In the middle of the huge national debate about domestic drone use, public opinion SHOULD be considered in determining public policy. With many beneficial domestic applications of unmanned aerial systems (UASs) on the horizon in the future, a recent poll shows that Americans support domestic use of UAS with some limitations. Currently The Department of Homeland Security has been using UASs to patrol the nation’s borders and the Federal Aviation Administration (FAA) has been revising rules to widen the use of UASs for other domestic commercial applications.
Monmouth University in West Long Branch NJ conducted a poll by telephone, contacting 1708 adults between June 4th and 6th in 2012. This sample has a margin of error of + 2.4% and was conducted from the Monmouth University Polling Institute in West Long Branch, New Jersey. You can read the official release here.
How informed are we nationally?
While personally I find the results encouraging overall, there was a portion of the poll that I did find disturbing. Knowing that information and understanding are essential in forming opinion, and a well informed population provides a more meaningful response on an issue, I’m concerned that 44% of Americans have heard little to nothing about U.S. Military use of UASs. From the survey:
A majority of Americans have heard either a great deal (27%) or some (29%) news about the use of unmanned surveillance drones by the U.S. Military. Another 22% have heard only a little and 22% have heard nothing at all.
This implies to me that the largest user of UASs that Americans should know about hasn’t had information reach 45% of Americans to a significant extent. I wonder how this compares to other social issues? Irregardless, how well would they be informed about the domestic use or the issues concerning domestic use?
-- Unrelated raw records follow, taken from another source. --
(** * WAV volume editor: container codec and gain processor

    A shallow embedding of [adjust_wav_volume.py] and the properties of its
    chunk reader, chunk writer and sample transform.

    Conventions of the embedding.
    - A Python [bytes] object is a [list byte]; a Python [str] is the list of
      its Unicode code points; a Python [int] is a [Z].
    - The [chunks] dictionary is an association list without duplicate keys
      that keeps insertion order, as a Python [dict] does.
    - An uncaught exception is the [Raise] outcome of the [result] type.
    - File and console input/output are left out: [read_wav_chunks] takes the
      bytes of the input file and [write_wav_chunks] returns the bytes it
      writes.  [wave.open] opens the same path a second time and is taken to
      see the same bytes.
    - A [numpy] array of [float32] is a list of binary32 numbers
      ([spec_float] at precision 24), with the IEEE 754 operations of
      [SpecFloat].  A Python scalar combined with such an array takes the
      type of the array (the promotion rule of NumPy 2), so the factor and
      the bounds of [np.clip] are [float32] values.
    - [volume_change_factor = 10 ** (db_change / 20)] is computed by the C
      library and the sample width is read by the [wave] module.
      [gain_frames] and [reduce_volume] model the function once both have
      returned, with the width and the factor as arguments;
      [gain_frames_db] and [reduce_volume_file] model all of it, with the
      two library calls, and the exceptions they can raise, as the fields of
      an [environment].
    - Integers in sample buffers are little-endian, the native order of the
      machines the script runs on. *)

From Stdlib Require Import ZArith List Bool Lia.
From Stdlib Require Import Strings.Byte.
From Stdlib Require Import Floats.SpecFloat.
Import ListNotations.

Local Open Scope Z_scope.

(** ** Outcomes *)

(** The exceptions the three functions can raise.  The script raises
    [ValueError] with four different messages; the others come from [str],
    [struct], [numpy], the [wave] module and the power of line 96. *)
Inductive exn : Type :=
| ValueError_not_riff                 (* "Not a valid RIFF file" *)
| ValueError_not_wave                 (* "Not a valid WAV file" *)
| ValueError_data_not_found           (* "'data' chunk not found in the WAV file" *)
| ValueError_unsupported_width (w : Z)(* "Unsupported sample width: w" *)
| ValueError_buffer_size              (* numpy.frombuffer: buffer size must be
                                         a multiple of element size *)
| UnicodeDecodeError                  (* bytes.decode('ascii') *)
| UnicodeEncodeError                  (* str.encode('ascii') *)
| KeyError                            (* chunks['data'] on a missing key *)
| struct_error                        (* struct.pack / struct.unpack *)
| wave_Error                          (* wave.open: not a PCM WAVE file *)
| EOFError                            (* wave.open: the file ends too early *)
| OverflowError.                      (* 10 ** x beyond the range of float *)

Inductive result (A : Type) : Type :=
| Ok (a : A)
| Raise (e : exn)
| OutOfFuel.   (* the loop bound of the model ran out; never the outcome,
                  see [read_wav_chunks_terminates] *)

Arguments Ok {A} a.
Arguments Raise {A} e.
Arguments OutOfFuel {A}.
Interestingly, the release about the poll mentions this little snippet.
The poll found that pre-existing knowledge about military drones did not substantially affect support for domestic drone uses or potential concern about privacy issues.
Using the poll’s national sampling, opinions on four potential uses of UASs by U.S. law enforcement and emergency responders gained the support of an overwhelming majority of Americans.
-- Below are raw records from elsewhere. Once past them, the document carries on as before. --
(** The digits written for [d] are decimal digit characters. *)
Lemma uint_units_digits d :
  Forall is_decimal_digit (units (NilEmpty.string_of_uint d)).
Proof.
  induction d; cbn [NilEmpty.string_of_uint]; [apply Forall_nil; done|..];
    rewrite units_cons; apply Forall_cons; (split; [|exact IHd]);
    unfold is_decimal_digit; simpl; lia.
Qed.

Lemma read_digit_step c acc s :
  is_decimal_digit c ->
  read_digits 10 acc (c :: s)
  = read_digits 10 (Some (10 * default 0 acc + (c - 48))) s.
Proof.
  intros [Hlo Hhi]. simpl. unfold digit_value.
  assert (andb (48 <=? c) (c <=? 57) = true) as ->.
  { apply andb_true_iff. split; apply N.leb_le; lia. }
  assert ((c - 48 <? 10) = true) as -> by (apply N.ltb_lt; lia).
  reflexivity.
Qed.

(** Reading the digits of [d] after [p] has been read gives what the
    standard conversion computes. *)
Lemma read_digits_acc d : forall p,
  read_digits 10 (Some (Npos p)) (units (NilEmpty.string_of_uint d))
  = Some (Npos (Pos.of_uint_acc d p)).
Proof.
  induction d; intros p; cbn [NilEmpty.string_of_uint Pos.of_uint_acc];
    [reflexivity|..];
    rewrite units_cons, read_digit_step
      by (unfold is_decimal_digit; simpl; lia);
    rewrite <- IHd; f_equal; f_equal; simpl; lia.
Qed.

Lemma read_digits_zero d :
  read_digits 10 (Some 0) (units (NilEmpty.string_of_uint d))
  = Some (N.of_uint d).
Proof.
  induction d; cbn [NilEmpty.string_of_uint Pos.of_uint N.of_uint];
    [reflexivity|..];
    rewrite units_cons, read_digit_step
      by (unfold is_decimal_digit; simpl; lia);
    [exact IHd|rewrite <- read_digits_acc; reflexivity..].
Qed.

Lemma toString_units n :
  exists c s, units (toString n) = c :: s
              /\ is_decimal_digit c /\ Forall is_decimal_digit s
              /\ read_digits 10 None (c :: s) = Some n.
Proof.
  unfold toString.
  assert (N.to_uint n <> Decimal.Nil) as Hnil.
  { destruct n; simpl; [discriminate|].
    apply DecimalPos.Unsigned.to_uint_nonnil. }
  assert (NilZero.string_of_uint (N.to_uint n)
          = NilEmpty.string_of_uint (N.to_uint n)) as ->.
  { unfold NilZero.string_of_uint. by destruct (N.to_uint n). }
  pose proof (uint_units_digits (N.to_uint n)) as Hall.
  pose proof (read_digits_zero (N.to_uint n)) as Hread.
  rewrite DecimalN.Unsigned.of_to in Hread.
  destruct (units (NilEmpty.string_of_uint (N.to_uint n))) as [|c s] eqn:Hu.
  - destruct (N.to_uint n); try done; discriminate Hu.
  - apply Forall_cons in Hall as [Hc Hs].
    exists c, s. split; [reflexivity|split; [exact Hc|split; [exact Hs|]]].
    rewrite read_digit_step in * by done. exact Hread.
Qed.

Lemma digit_not_white_space c :
  is_decimal_digit c -> is_white_space c = false.
Proof.
  intros [Hlo Hhi]. unfold is_white_space.
  repeat (apply orb_false_intro);
    try (apply N.eqb_neq; lia).
  apply andb_false_iff. left. apply N.leb_gt. lia.
Qed.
- Search and rescue missions 80% approval.
- Track down runaway criminals 67% approval.
- Control illegal immigration on the nation’s border 64% approval.
- Routine police activity approval (and in fact a large majority of 67% oppose this idea).
One factor that continues to be associated with civil UAS use is concern about privacy. Poll respondents expressed concerns about privacy issues if law enforcement started using UASs with surveillance cameras in a more routine use. Specifically:
- Very concerned 42%
- Somewhat concerned 22%
- A little concerned 16%
- Not concerned at all 15%
The take home message of this poll was summarized by Patrick Murray, director of the New Jersey-based Monmouth University Polling Institute, in the release of the poll.
“Americans clearly support using drone technology in special circumstances, but they are a bit leery of more routine use by local law enforcement agencies,”
I agree with his conclusions.
This poll shows support for civil applications to be sure but what about commercial applications? How do commercial applications sit in American public opinion? I’m looking for more data on this and hopefully I can present this as I uncover it.
What do you think about the survey finding? Where are you on the the key points? Leave your feedback here or drop me an email at Chris@ this blog’s url and let me know. Finally (and most importantly) sign up for my mailing list to keep in contact with me and the projects I’m pursuing. I promise no spam, just periodic updates on the projects I’m working on and topics related to them.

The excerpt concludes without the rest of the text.